SAS Date Calculator Now Available


Interactive SAS Date Calculator*
Date:
Days since 1/1/1960:

Interactive SAS Datetime Calculator*
Datetime:
Seconds since midnight 1/1/1960:

*For valid results, SAS date value must be between 1582 CE and 20,000 CE on the Gregorian Calendar. Note that American Colonies and Great Britain did not adopt the Gregorian Calendar until 1752.

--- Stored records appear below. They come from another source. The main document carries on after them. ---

(** ** Transactions

    [session_clock] is what [clock_timestamp()] reads during the transaction;
    [session_budget] is the environment's choice of where the connection fails:
    [None] never, [Some n] after [n] more statements. *)
Record session (DB : Type) := {
  session_db : DB;
  session_committed : option DB;
  session_scope : Scope;
  session_read_only : bool;
  session_clock : Z;
  session_budget : option nat;
}.
Arguments session_db {DB} _.
Arguments session_committed {DB} _.
Arguments session_scope {DB} _.
Arguments session_read_only {DB} _.
Arguments session_clock {DB} _.
Arguments session_budget {DB} _.

(** The environment of one call: the time the server reads from
    [clock_timestamp()] and where the connection fails. *)
Record env := { env_clock : Z; env_budget : option nat }.

Class DbError (E : Type) := db_err : db_error → E.

Definition tx (DB E A : Type) : Type := session DB → result E A * session DB.

#[global] Instance tx_ret DB E : MRet (tx DB E) := λ A a s, (Ok a, s).
#[global] Instance tx_bind DB E : MBind (tx DB E) := λ A B f m s,
  match m s with
  | (Ok a, s') => f a s'
  | (Err e, s') => (Err e, s')
  end.

Section Tx.
Context {DB E : Type} `{Platform, DbError E}.
Implicit Type s : session DB.

Definition consume (b : option nat) : option (option nat) :=
  match b with
  | None => Some None
  | Some O => None
  | Some (S n) => Some (Some n)
  end.

Definition set_budget (b : option nat) s : session DB := {|
  session_db := session_db s; session_committed := session_committed s;
  session_scope := session_scope s; session_read_only := session_read_only s;
  session_clock := session_clock s; session_budget := b |}.

(** A step given as a function of the session. *)
Definition raw {A} (f : session DB → result E A * session DB) : tx DB E A := f.

(** One round trip to the server. A transaction that has been committed takes no
    further statement: pgx answers [ErrTxClosed]. *)
Definition statement : tx DB E unit := λ s,
  match session_committed s with
  | Some _ => (Err (db_err ErrTxClosed), s)
  | None =>
      match consume (session_budget s) with
      | Some b => (Ok tt, set_budget b s)
      | None => (Err (db_err ErrConnection), s)
      end
  end.

(** A pure step of the Go code between two statements. *)
Definition lift {A} (r : result E A) : tx DB E A := λ s, (r, s).

Definition lift_db {A} (r : result db_error A) : tx DB E A := λ s,
  (match r with Ok a => Ok a | Err e => Err (db_err e) end, s).

(** [return mapError(err)] around a step. *)
Definition map_err {A} (f : E → E) (m : tx DB E A) : tx DB E A := λ s,
  match m s with
  | (Ok a, s') => (Ok a, s')
  | (Err e, s') => (Err (f e), s')
  end.

(** A [SELECT]. *)
Definition query {A} (q : Scope → DB → result db_error A) : tx DB E A :=
  statement;; raw (λ s, lift_db (q (session_scope s) (session_db s)) s).

(** An [INSERT], [UPDATE] or [DELETE]; the value is the affected-row count or
    the returned rows. *)
Definition exec {A} (w : Scope → DB → result db_error (A * DB)) : tx DB E A :=
  statement;; raw (λ s,
    if session_read_only s then (Err (db_err ErrReadOnlyTransaction), s)
    else match w (session_scope s) (session_db s) with
         | Ok (a, db') => (Ok a, {|
             session_db := db'; session_committed := session_committed s;
             session_scope := session_scope s;
             session_read_only := session_read_only s;
             session_clock := session_clock s; session_budget := session_budget s |})
         | Err e => (Err (db_err e), s)
         end).

(** [ApplyScope]: validate, then set the transaction-local settings. *)
Definition ApplyScope (scope : Scope) : tx DB E unit :=
  lift_db (Scope_Validate scope);; statement;; raw (λ s, (Ok tt, {|
    session_db := session_db s; session_committed := session_committed s;
    session_scope := scope; session_read_only := session_read_only s;
    session_clock := session_clock s; session_budget := session_budget s |})).

(** [Database.Begin]: validate, open the transaction, set its scope. *)
Definition Begin (scope : Scope) (read_only : bool) : tx DB E unit :=
  lift_db (Scope_Validate scope);; statement;;
  raw (λ s, (Ok tt, {|
    session_db := session_db s; session_committed := session_committed s;
    session_scope := no_scope; session_read_only := read_only;
    session_clock := session_clock s; session_budget := session_budget s |}));;
  ApplyScope scope.

Definition commit : tx DB E unit :=
  statement;; raw (λ s, (Ok tt, {|
    session_db := session_db s; session_committed := Some (session_db s);
    session_scope := session_scope s; session_read_only := session_read_only s;
    session_clock := session_clock s; session_budget := session_budget s |})).

Definition new_session (db : DB) (e : env) : session DB := {|
  session_db := db; session_committed := None; session_scope := no_scope;
  session_read_only := true; session_clock := env_clock e;
  session_budget := env_budget e |}.

(** SQL's [clock_timestamp()] inside the statement that follows. *)
Definition clock_timestamp : tx DB E Z := λ s, (Ok (session_clock s), s).

(** A whole method: what it returns and the tables it leaves behind. *)
Definition run {A} (m : tx DB E A) (db : DB) (ev : env) : result E A * DB :=
  let '(r, s) := m (new_session db ev) in
  (r, default db (session_committed s)).

(** ** Inversion of successful steps *)

Lemma tx_bind_Ok {A B} (m : tx DB E A) (f : A → tx DB E B) s b s' :
  (m ≫= f) s = (Ok b, s') ↔ ∃ a s1, m s = (Ok a, s1) ∧ f a s1 = (Ok b, s').
Proof.
  unfold mbind, tx_bind. destruct (m s) as [[a|e] s1].
  - split; [eauto|]. by intros (? & ? & [= <- <-] & ?).
  - split; [done|]. by intros (? & ? & ? & _).
Qed.

(** The part of a session that a [SELECT] leaves alone. *)
Definition same_view s s' : Prop :=
  session_db s' = session_db s ∧ session_scope s' = session_scope s ∧
  session_committed s' = session_committed s ∧
  session_read_only s' = session_read_only s.

Lemma statement_Ok s u s' : statement s = (Ok u, s') → same_view s s'.
Proof. unfold statement, same_view. intros. by repeat case_match; simplify_eq. Qed.

Lemma lift_Ok {A} (r : result E A) s a s' : lift r s = (Ok a, s') → r = Ok a ∧ s' = s.
Proof. unfold lift. naive_solver. Qed.

Lemma lift_db_Ok {A} (r : result db_error A) s a s' :
  lift_db r s = (Ok a, s') → r = Ok a ∧ s' = s.
Proof. unfold lift_db. destruct r; naive_solver. Qed.

Lemma ret_Ok {A} (a b : A) s s' :
  (mret a : tx DB E A) s = (Ok b, s') → b = a ∧ s' = s.
Proof. unfold mret, tx_ret. naive_solver. Qed.

Lemma clock_Ok s a s' : clock_timestamp s = (Ok a, s') → s' = s.
Proof. unfold clock_timestamp. naive_solver. Qed.

Lemma map_err_Ok {A} f (m : tx DB E A) s a s' :
  map_err f m s = (Ok a, s') ↔ m s = (Ok a, s').
Proof. unfold map_err. destruct (m s) as [[]]; naive_solver. Qed.

Lemma query_Ok {A} (q : Scope → DB → result db_error A) s a s' :
  query q s = (Ok a, s') →
  q (session_scope s) (session_db s) = Ok a ∧ same_view s s'.
Proof.
  unfold query, raw. intros (u & s1 & (Hd & Hs & Hc & Hr)%statement_Ok & Hq)%tx_bind_Ok.
  apply lift_db_Ok in Hq as [Hq ->]. by rewrite Hd, Hs in Hq.
Qed.

Lemma exec_Ok {A} (w : Scope → DB → result db_error (A * DB)) s a s' :
  exec w s = (Ok a, s') →
  session_read_only s = false ∧
  w (session_scope s) (session_db s) = Ok (a, session_db s') ∧
  session_scope s' = session_scope s ∧ session_committed s' = session_committed s ∧
  session_read_only s' = false.
Proof.
  unfold exec, raw. intros (u & s1 & (Hd & Hs & Hc & Hr)%statement_Ok & Hw)%tx_bind_Ok.
  destruct (session_read_only s1) eqn:Hro; [done|]. rewrite Hd, Hs in Hw.
  destruct (w _ _) as [[a' db']|e] eqn:Ew; simplify_eq. cbn. naive_solver.
Qed.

We have added an online, interactive SAS Date Calculator and Converter. It is available for free in this post (above) and on the right-hand margin of this page. To use it, enter a date value in the first text box, and the unformatted date value (i.e., the number of days since 1/1/1960) that SAS associates with that number will appear in the second text box. The calculator also works in reverse.

We have also added a SAS Datetime Calculator and Converter, also available for free in this post (above) and on the right-hand margin of this page. It works in the same way as the date calculator, except it calculates Datetimes.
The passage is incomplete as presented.